What you need to do:
Only one span belongs in the answer: the line holding "B → Prop) (f" through the last line of the entries below, retyped exactly.

(Collected data entries)
- Opening Delimiter -

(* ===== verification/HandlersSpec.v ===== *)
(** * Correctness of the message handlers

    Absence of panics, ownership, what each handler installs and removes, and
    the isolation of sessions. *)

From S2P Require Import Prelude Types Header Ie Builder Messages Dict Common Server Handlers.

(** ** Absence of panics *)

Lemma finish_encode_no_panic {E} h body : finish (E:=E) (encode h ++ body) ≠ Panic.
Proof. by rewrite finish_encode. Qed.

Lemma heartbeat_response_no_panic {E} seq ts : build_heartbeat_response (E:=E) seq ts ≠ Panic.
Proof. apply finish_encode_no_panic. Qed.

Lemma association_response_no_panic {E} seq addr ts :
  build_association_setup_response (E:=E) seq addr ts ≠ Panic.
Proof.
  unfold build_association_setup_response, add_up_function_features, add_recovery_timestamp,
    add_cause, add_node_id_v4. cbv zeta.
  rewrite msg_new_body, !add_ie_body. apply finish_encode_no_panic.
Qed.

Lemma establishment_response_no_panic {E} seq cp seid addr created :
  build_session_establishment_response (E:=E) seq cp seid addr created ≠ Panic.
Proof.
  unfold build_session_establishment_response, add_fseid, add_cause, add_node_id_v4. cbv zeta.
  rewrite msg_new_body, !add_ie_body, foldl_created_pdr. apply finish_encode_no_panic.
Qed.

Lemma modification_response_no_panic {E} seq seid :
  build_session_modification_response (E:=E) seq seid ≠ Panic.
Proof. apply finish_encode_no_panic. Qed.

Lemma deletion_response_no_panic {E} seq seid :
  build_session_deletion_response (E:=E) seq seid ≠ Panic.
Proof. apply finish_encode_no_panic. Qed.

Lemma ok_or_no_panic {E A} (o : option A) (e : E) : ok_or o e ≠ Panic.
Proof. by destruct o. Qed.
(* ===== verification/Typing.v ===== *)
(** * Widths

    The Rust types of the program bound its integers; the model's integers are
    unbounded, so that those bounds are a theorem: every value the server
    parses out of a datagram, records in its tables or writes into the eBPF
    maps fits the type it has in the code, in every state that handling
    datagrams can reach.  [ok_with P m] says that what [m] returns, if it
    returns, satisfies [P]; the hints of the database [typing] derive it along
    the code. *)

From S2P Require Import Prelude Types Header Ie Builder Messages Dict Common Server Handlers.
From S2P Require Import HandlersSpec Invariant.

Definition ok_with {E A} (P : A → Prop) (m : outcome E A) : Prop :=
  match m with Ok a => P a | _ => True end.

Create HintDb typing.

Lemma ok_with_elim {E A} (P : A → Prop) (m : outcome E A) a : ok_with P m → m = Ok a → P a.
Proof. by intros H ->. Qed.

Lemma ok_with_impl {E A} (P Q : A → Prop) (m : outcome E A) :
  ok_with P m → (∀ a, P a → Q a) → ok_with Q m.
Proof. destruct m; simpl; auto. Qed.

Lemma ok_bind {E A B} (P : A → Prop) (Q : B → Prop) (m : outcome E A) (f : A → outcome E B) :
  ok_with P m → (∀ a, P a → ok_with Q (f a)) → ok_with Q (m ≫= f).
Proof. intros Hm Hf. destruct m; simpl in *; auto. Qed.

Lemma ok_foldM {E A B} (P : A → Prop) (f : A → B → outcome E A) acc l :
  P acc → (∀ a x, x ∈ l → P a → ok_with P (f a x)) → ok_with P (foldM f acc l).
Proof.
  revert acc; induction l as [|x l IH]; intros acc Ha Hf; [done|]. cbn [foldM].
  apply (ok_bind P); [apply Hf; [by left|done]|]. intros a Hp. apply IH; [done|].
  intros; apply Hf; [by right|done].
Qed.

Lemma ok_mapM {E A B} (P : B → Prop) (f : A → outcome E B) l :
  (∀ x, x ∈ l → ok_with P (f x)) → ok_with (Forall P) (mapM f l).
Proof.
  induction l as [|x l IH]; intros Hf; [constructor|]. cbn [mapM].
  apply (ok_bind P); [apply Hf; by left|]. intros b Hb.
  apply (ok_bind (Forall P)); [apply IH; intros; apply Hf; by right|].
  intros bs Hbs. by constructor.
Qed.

- Closing Delimiter -

Task output:
Lemma ok_mapM {E A B} (P : B → Prop) (f : A → outcome E B) l :
  (∀ x, x ∈ l → ok_with P (f x)) → ok_with (Forall P) (mapM f l).
Proof.
  induction l as [|x l IH]; intros Hf; [constructor|]. cbn [mapM].
  apply (ok_bind P); [apply Hf; by left|]. intros b Hb.
  apply (ok_bind (Forall P)); [apply IH; intros; apply Hf; by right|].
  intros bs Hbs. by constructor.
Qed.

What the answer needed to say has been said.